I suspect one or more of the following are being reset when loading from the checkpoint:
- Epsilon (exploration rate), possibly resetting back to 1.0
- Timestep counters, possibly resetting to 0, which affects epsilon decay
- Replay buffer, possibly lost upon restore
I haven't found a reliable way to monitor or verify any of these states after resuming.
Versions / Dependencies
Ray 2.44.1
Python 3.10.16
windows 11
Reproduction script
import ray
from ray.rllib.algorithms.dqn import DQNConfig
from ray.rllib.algorithms.algorithm import Algorithm
from pathlib import Path
CHECKPOINT_DIR = "my_dqn_checkpoints"
CONTINUE_TRAIN_ITER = 10
def continue_training(checkpoint_path):
try:
algo = Algorithm.from_checkpoint(checkpoint_path)

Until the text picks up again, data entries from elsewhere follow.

(** *** What the extractors return *)

Lemma records_of_map {A} (ks : list string) (f : A -> Pandas.record)
      (xs : list A) :
  NoDup ks ->
  (forall x, map fst (f x) = ks) ->
  Pandas.records (Pandas.DataFrame_of (map f xs)) = map f xs
  /\ length (rows (Pandas.DataFrame_of (map f xs))) = length xs.
Proof.
  intros Hnd Hf.
  assert (Hall : Forall (fun d => map fst d = ks) (map f xs)).
  { apply Forall_forall. intros d Hd. apply in_map_iff in Hd.
    destruct Hd as [x [<- _]]. apply Hf. }
  split.
  - apply (records_DataFrame_of ks (map f xs) Hnd); [| |exact Hall].
    + now apply (add_labels_fresh []).
    + apply add_labels_known, incl_refl.
  - unfold Pandas.DataFrame_of. cbn [rows]. now rewrite !length_map.
Qed.

(** X8: [extract_links] gives one record per anchor, in document
    order, with the anchor's text and its [href], [None] when the
    anchor has none; no anchor is filtered out. *)
Theorem extract_links_records (lib : Lib) (soup : Soup lib) :
  Pandas.records (extract_links lib soup)
  = map (fun a => [("text", VStr (get_text lib a EmptyString));
                   ("href", opt_value (get_attr lib a "href"))])
        (find_all lib soup "a")
  /\ length (rows (extract_links lib soup))
     = length (find_all lib soup "a").
Proof.
  unfold extract_links. apply (records_of_map ["text"; "href"]).
  - apply NoDup_2. discriminate.
  - reflexivity.
Qed.

(** X9: [extract_paragraphs] gives one record per paragraph element,
    in document order, with its text joined by single spaces. *)
Theorem extract_paragraphs_records (lib : Lib) (soup : Soup lib) :
  Pandas.records (extract_paragraphs lib soup)
  = map (fun p => [("paragraph", VStr (get_text lib p " "))])
        (find_all lib soup "p")
  /\ length (rows (extract_paragraphs lib soup))
     = length (find_all lib soup "p").
Proof.
  unfold extract_paragraphs. apply (records_of_map ["paragraph"]).
  - apply NoDup_1.
  - reflexivity.
Qed.

(** X10: [extract_by_css] raises exactly when the selector does not
    parse; otherwise it changes nothing and gives one record per
    matched element, in document order, each repeating the selector
    and carrying the element's text. *)
Theorem extract_by_css_records (lib : Lib) (soup : Soup lib) selector w :
  snd (extract_by_css lib soup selector w) = w
  /\ match fst (extract_by_css lib soup selector w) with
     | Ok df =>
         selector_valid lib selector = true
         /\ Pandas.records df
            = map (fun e => [("selector", VStr selector);
                             ("text", VStr (get_text lib e " "))])
                  (select_matches lib soup selector)
         /\ length (rows df) = length (select_matches lib soup selector)
     | Raise e =>
         selector_valid lib selector = false
         /\ e = Exc (LibraryError "SelectorSyntaxError")
     end.
Proof.
  unfold extract_by_css, bind, lift, soup_select, ret.
  destruct (selector_valid lib selector); simpl.
  - split; [reflexivity|]. split; [reflexivity|].
    apply (records_of_map ["selector"; "text"]).
    + apply NoDup_2. discriminate.
    + reflexivity.
  - now repeat split.
Qed.

(** *** The writer *)

Lemma split_nonempty c s : PyStr.split c s <> [].
Proof.
  destruct s as [|x r]; simpl; [discriminate|].
  destruct (Ascii.eqb x c); [discriminate|].
  destruct (PyStr.split c r); discriminate.
Qed.

Lemma split_app_sep c d n :
  lacks c n ->
  PyStr.split c (d ++ String c n)%string = PyStr.split c d ++ [n].
Proof.
  intros Hn. induction d as [|x r IH]; simpl.
  - rewrite Ascii.eqb_refl. now rewrite (split_lacks c n Hn).
  - destruct (Ascii.eqb x c); rewrite IH; [reflexivity|].
    pose proof (split_nonempty c r) as Hr.
    destruct (PyStr.split c r); [contradiction|reflexivity].
Qed.

Lemma last_app_one {A} (l : list A) (x d : A) : last (l ++ [x]) d = x.
Proof.
  induction l as [|y r IH]; [reflexivity|].
  simpl. destruct (r ++ [x]) eqn:H; [now destruct r|exact IH].
Qed.

Lemma name_single n :
  lacks "/" n -> n <> EmptyString -> n <> "." -> Pathlib.name n = n.
Proof.
  intros Hs He Hd. unfold Pathlib.name, Pathlib.parts.
  rewrite (split_lacks _ _ Hs). simpl filter.
  apply String.eqb_neq in He. apply String.eqb_neq in Hd.
  now rewrite He, Hd.
Qed.

(** X11: the directory part of the base name is dropped: the file name
    is built from the last path component alone, so the file lands in
    the working directory. *)
Theorem output_name_drops_directory fmt d n :
  lacks "/" n -> n <> EmptyString -> n <> "." ->
  output_name fmt (d ++ "/" ++ n)%string = output_name fmt n.
Proof.
  intros Hs He Hd. unfold output_name, Pathlib.stem.
  assert (Hname : Pathlib.name (d ++ "/" ++ n)%string = Pathlib.name n).
  { rewrite (name_single n Hs He Hd).
    unfold Pathlib.name, Pathlib.parts.
    change (d ++ "/" ++ n)%string with (d ++ String "/" n)%string.
    rewrite (split_app_sep "/" d n Hs), filter_app. simpl filter.
    apply String.eqb_neq in He. apply String.eqb_neq in Hd.
    rewrite He, Hd. simpl. apply last_app_one. }
  now rewrite Hname.
Qed.

Lemma output_name_drops_directory_witness :
  output_name "csv" "out/2024/report.old" = output_name "csv" "report.old".
Proof.
  apply (output_name_drops_directory "csv" "out/2024" "report.old");
    try discriminate; reflexivity.
Defined.

(** X12: a base name without a dot, or whose only dot is the leading
    one, is kept whole: the leading dot of a hidden file starts no
    extension, and a format without slash is appended to the name as
    it is. *)
Theorem output_name_keeps_plain_name fmt a :
  a <> EmptyString -> lacks "/" a -> lacks "." a ->
  lacks "/" fmt -> fmt <> EmptyString ->
  output_name fmt a = (a ++ "." ++ fmt)%string
  /\ output_name fmt (String "." a) = (String "." a ++ "." ++ fmt)%string.
Proof.
  intros Ha Hs Hd Hf Hne. split.
  - rewrite (output_name_plain fmt a Hf Hne).
    now rewrite (stem_no_extension a Ha Hs Hd).
  - rewrite (output_name_plain fmt _ Hf Hne).
    assert (Hname : Pathlib.name (String "." a) = String "." a).
    { apply name_single.
      - apply lacks_cons. now split.
      - discriminate.
      - intros H. injection H as H. contradiction. }
    unfold Pathlib.stem. rewrite Hname. simpl PyStr.rfind.
    now rewrite (rfind_lacks _ _ Hd).
Qed.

print(f"Loaded checkpoint from: {checkpoint_path}")
except Exception as e:
print(f"Error loading checkpoint: {e}, starting fresh training.")
config = (
DQNConfig()
.environment("CartPole-v1")
.env_runners(num_env_runners=2)
.framework("torch")
.training(replay_buffer_config={
"type": "PrioritizedEpisodeReplayBuffer",
"capacity": 60000,
"alpha": 0.5,
"beta": 0.5,
},store_buffer_in_checkpoints=True)
)
print(f"exploration_config: {config['exploration_config']}")
algo = config.build_algo()
print(f"exploration_config: {algo.config['exploration_config']}")

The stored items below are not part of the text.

(* ===== verification/_CoqProject ===== *)
-Q . S2P
Prelude.v
Ring.v
Semaphore.v
MsgQueue.v
ByteSource.v
SpiRamFifo.v
DataBuffer.v
PaRingBuffer.v
I2s.v
AudioRender.v
AudioPlayer.v
TcpPerf.v
PaConverters.v
PaFloat.v
PaProcess.v
PaProcessFrames.v
PaProcessInput.v
PaProcessDuplex.v
PaOpen.v
PaHeap.v
PaSender.v
PaDuplexSession.v
FreeRtosList.v
FreeRtosTasks.v
FreeRtosSwitch.v
FreeRtosTime.v
FreeRtosControl.v
FreeRtosLife.v
FreeRtosQueue.v
FreeRtosWaiting.v
FreeRtosEvents.v
FreeRtosEventsWaiting.v
KernelQueues.v
StartUp.v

for i in range(algo.iteration, algo.iteration + CONTINUE_TRAIN_ITER):
result = algo.train()
reward = result.get("env_runners", {}).get("episode_return_mean")
if reward is None:
reward = 0.0
print(f"[Training] Iteration {i}: reward = {reward:.2f}, sampled_timesteps = {algo.local_replay_buffer.sampled_timesteps}")
new_checkpoint = algo.save_to_path(checkpoint_path)

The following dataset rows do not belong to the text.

(* ===== verification/Ring.v ===== *)
(** Circular storage: the elements found by counting round a store of [N]
    elements, and how contiguous reads and writes of the store act on them.
    Shared by the components that keep a FIFO in a fixed array. *)

From S2P Require Import Prelude.

Section ring.
Context {A : Type} `{!Inhabited A}.
Context (N : Z) (HN : 0 < N).
Implicit Types (ram src : list A) (pos off n m : Z).

(** The [n] elements from position [pos] on, wrapping at [N]. *)
Definition ring_at (ram : list A) (p : Z) : A := ram !!! Z.to_nat (p mod N).
Definition contents (ram : list A) (pos n : Z) : list A :=
  (fun i => ring_at ram (pos + i)) <$> seqZ 0 n.

Lemma zlen_contents ram pos n : 0 <= n -> zlen (contents ram pos n) = n.
Proof. intros. unfold contents, zlen. rewrite length_fmap, length_seqZ. lia. Qed.

Lemma contents_ext ram ram' pos pos' n :
  (forall i, 0 <= i < n -> ring_at ram (pos + i) = ring_at ram' (pos' + i)) ->
  contents ram pos n = contents ram' pos' n.
Proof.
  intros E. unfold contents. apply list_fmap_ext. intros k i Hk.
  apply lookup_seqZ in Hk as [-> Hk]. apply E. lia.
Qed.

Lemma contents_mod ram pos n : contents ram (pos mod N) n = contents ram pos n.
Proof.
  apply contents_ext. intros i _. unfold ring_at. do 2 f_equal.
  rewrite Z.add_mod_idemp_l by lia. done.
Qed.

Lemma contents_app ram pos n m :
  0 <= n -> 0 <= m ->
  contents ram pos (n + m) = contents ram pos n ++ contents ram (pos + n) m.
Proof.
  intros. unfold contents. rewrite seqZ_app, fmap_app by lia. f_equal.
  replace (seqZ (0 + n) m) with (Z.add n <$> seqZ 0 m)
    by (rewrite fmap_add_seqZ; f_equal; lia).
  rewrite <- list_fmap_compose. apply list_fmap_ext.
  intros k i _. cbn. f_equal. lia.
Qed.

Lemma contents_0 ram pos : contents ram pos 0 = [].
Proof. done. Qed.

Lemma contents_slice ram pos n :
  zlen ram = N -> 0 <= pos -> 0 <= n -> pos + n <= N -> contents ram pos n = slice pos n ram.
Proof.
  intros Hl Hp Hn Hpn. apply list_eq. intros k. unfold contents, slice.
  destruct (decide (k < Z.to_nat n)%nat) as [Hk | Hk].
  - rewrite lookup_take_lt, lookup_drop by done.
    rewrite list_lookup_fmap, lookup_seqZ_lt by lia. cbn [fmap option_fmap option_map].
    unfold ring_at. rewrite Z.mod_small by lia. unfold zlen in Hl.
    rewrite list_lookup_total_alt.
    destruct (lookup_lt_is_Some_2 ram (Z.to_nat pos + k)) as [x Hx]; [lia |].
    replace (Z.to_nat (pos + (0 + Z.of_nat k))) with (Z.to_nat pos + k)%nat by lia. by rewrite Hx.
  - rewrite !lookup_ge_None_2; [done | |].
    + rewrite length_take. lia.
    + rewrite length_fmap, length_seqZ. lia.
Qed.

(** Element [j] after a write of [src] at [off]. *)
Lemma blit_lookup_total off src ram j :
  0 <= off -> off + zlen src <= zlen ram -> 0 <= j < zlen ram ->
  blit off src ram !!! Z.to_nat j
  = if (off <=? j) && (j <? off + zlen src) then src !!! Z.to_nat (j - off)
    else ram !!! Z.to_nat j.
Proof.
  unfold zlen. intros Ho Hs Hj. rewrite !list_lookup_total_alt. unfold blit.
  destruct (Z.leb_spec off j); cbn [andb].
  - rewrite lookup_app_r by (rewrite length_take; lia). rewrite length_take.
    destruct (Z.ltb_spec j (off + Z.of_nat (length src))).
    + rewrite lookup_app_l by lia. do 2 f_equal. lia.
    + rewrite lookup_app_r, lookup_drop by lia. do 2 f_equal. lia.
  - rewrite lookup_app_l by (rewrite length_take; lia).
    rewrite lookup_take_lt by lia. done.
Qed.

(** A write just behind the [n] elements from [pos] leaves them unchanged when
    there is room, and appends to them. *)
Lemma contents_blit_before ram pos n off src :
  zlen ram = N -> 0 <= n -> 0 <= off -> off + zlen src <= N ->
  (pos + n) mod N = off mod N -> n + zlen src <= N ->
  contents (blit off src ram) pos n = contents ram pos n.
Proof.
  intros Hl Hn Ho Hs He Hr. apply contents_ext. intros i Hi. unfold ring_at.
  pose proof (Z.mod_pos_bound (pos + i) N HN).
  rewrite blit_lookup_total by lia.
  destruct (Z.leb_spec off ((pos + i) mod N)); [| done].
  destruct (Z.ltb_spec ((pos + i) mod N) (off + zlen src)); [| done].
  exfalso. revert He. rewrite (Z.mod_small off) by lia.
  pose proof (Z.div_mod (pos + i) N ltac:(lia)). pose proof (Z.div_mod (pos + n) N ltac:(lia)).
  intros He. rewrite He in *.
  assert (N * ((pos + n) / N) + off - (N * ((pos + i) / N) + (pos + i) mod N) = n - i) by lia.
  assert ((pos + n) / N - (pos + i) / N = 0 \/ 1 <= (pos + n) / N - (pos + i) / N
          \/ (pos + n) / N - (pos + i) / N <= -1) as [E | [E | E]] by lia; nia.
Qed.

Lemma contents_blit_prefix ram pos n j off src :
  zlen ram = N -> 0 <= j <= n -> 0 <= off -> off + zlen src <= N ->
  (pos + n) mod N = off mod N -> n + zlen src <= N ->
  contents (blit off src ram) pos j = contents ram pos j.
Proof.
  intros Hl Hj Ho Hs He Hr.
  pose proof (contents_blit_before ram pos n off src Hl ltac:(lia) Ho Hs He Hr) as Hb.
  replace n with (j + (n - j)) in Hb by lia. rewrite !contents_app in Hb by lia.
  apply app_inj_1 in Hb as [Hb _]; [done |].
  unfold contents. by rewrite !length_fmap.
Qed.

Lemma contents_blit_at ram off src :
  zlen ram = N -> 0 <= off -> off + zlen src <= N ->
  contents (blit off src ram) off (zlen src) = src.
Proof.
  intros Hl Ho Hs.
  rewrite contents_slice by (rewrite ?zlen_blit; auto with wifi; lia).
  unfold slice, blit, zlen in *. rewrite drop_app_length' by (rewrite length_take; lia).
  apply take_app_length'. lia.
Qed.

Lemma contents_append ram pos n off src :
  zlen ram = N -> 0 <= n -> 0 <= off -> off + zlen src <= N ->
  (pos + n) mod N = off mod N -> n + zlen src <= N ->
  contents (blit off src ram) pos (n + zlen src) = contents ram pos n ++ src.
Proof.
  intros Hl Hn Ho Hs He Hr. rewrite contents_app by auto with wifi.
  rewrite contents_blit_before by done. f_equal.
  rewrite <- contents_mod, He, contents_mod. by apply contents_blit_at.
Qed.
End ring.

print(f"\n Continued checkpoint saved to: {checkpoint_path}\n")
return new_checkpoint
if __name__ == "__main__":
checkpoint_dir = Path(CHECKPOINT_DIR).absolute()
checkpoint_dir.mkdir(parents=True, exist_ok=True)
checkpoint = str(checkpoint_dir)
print(f"Checkpoint directory: {checkpoint}")
new_checkpoint = continue_training(checkpoint)
Issue Severity
High: It blocks me from completing my task.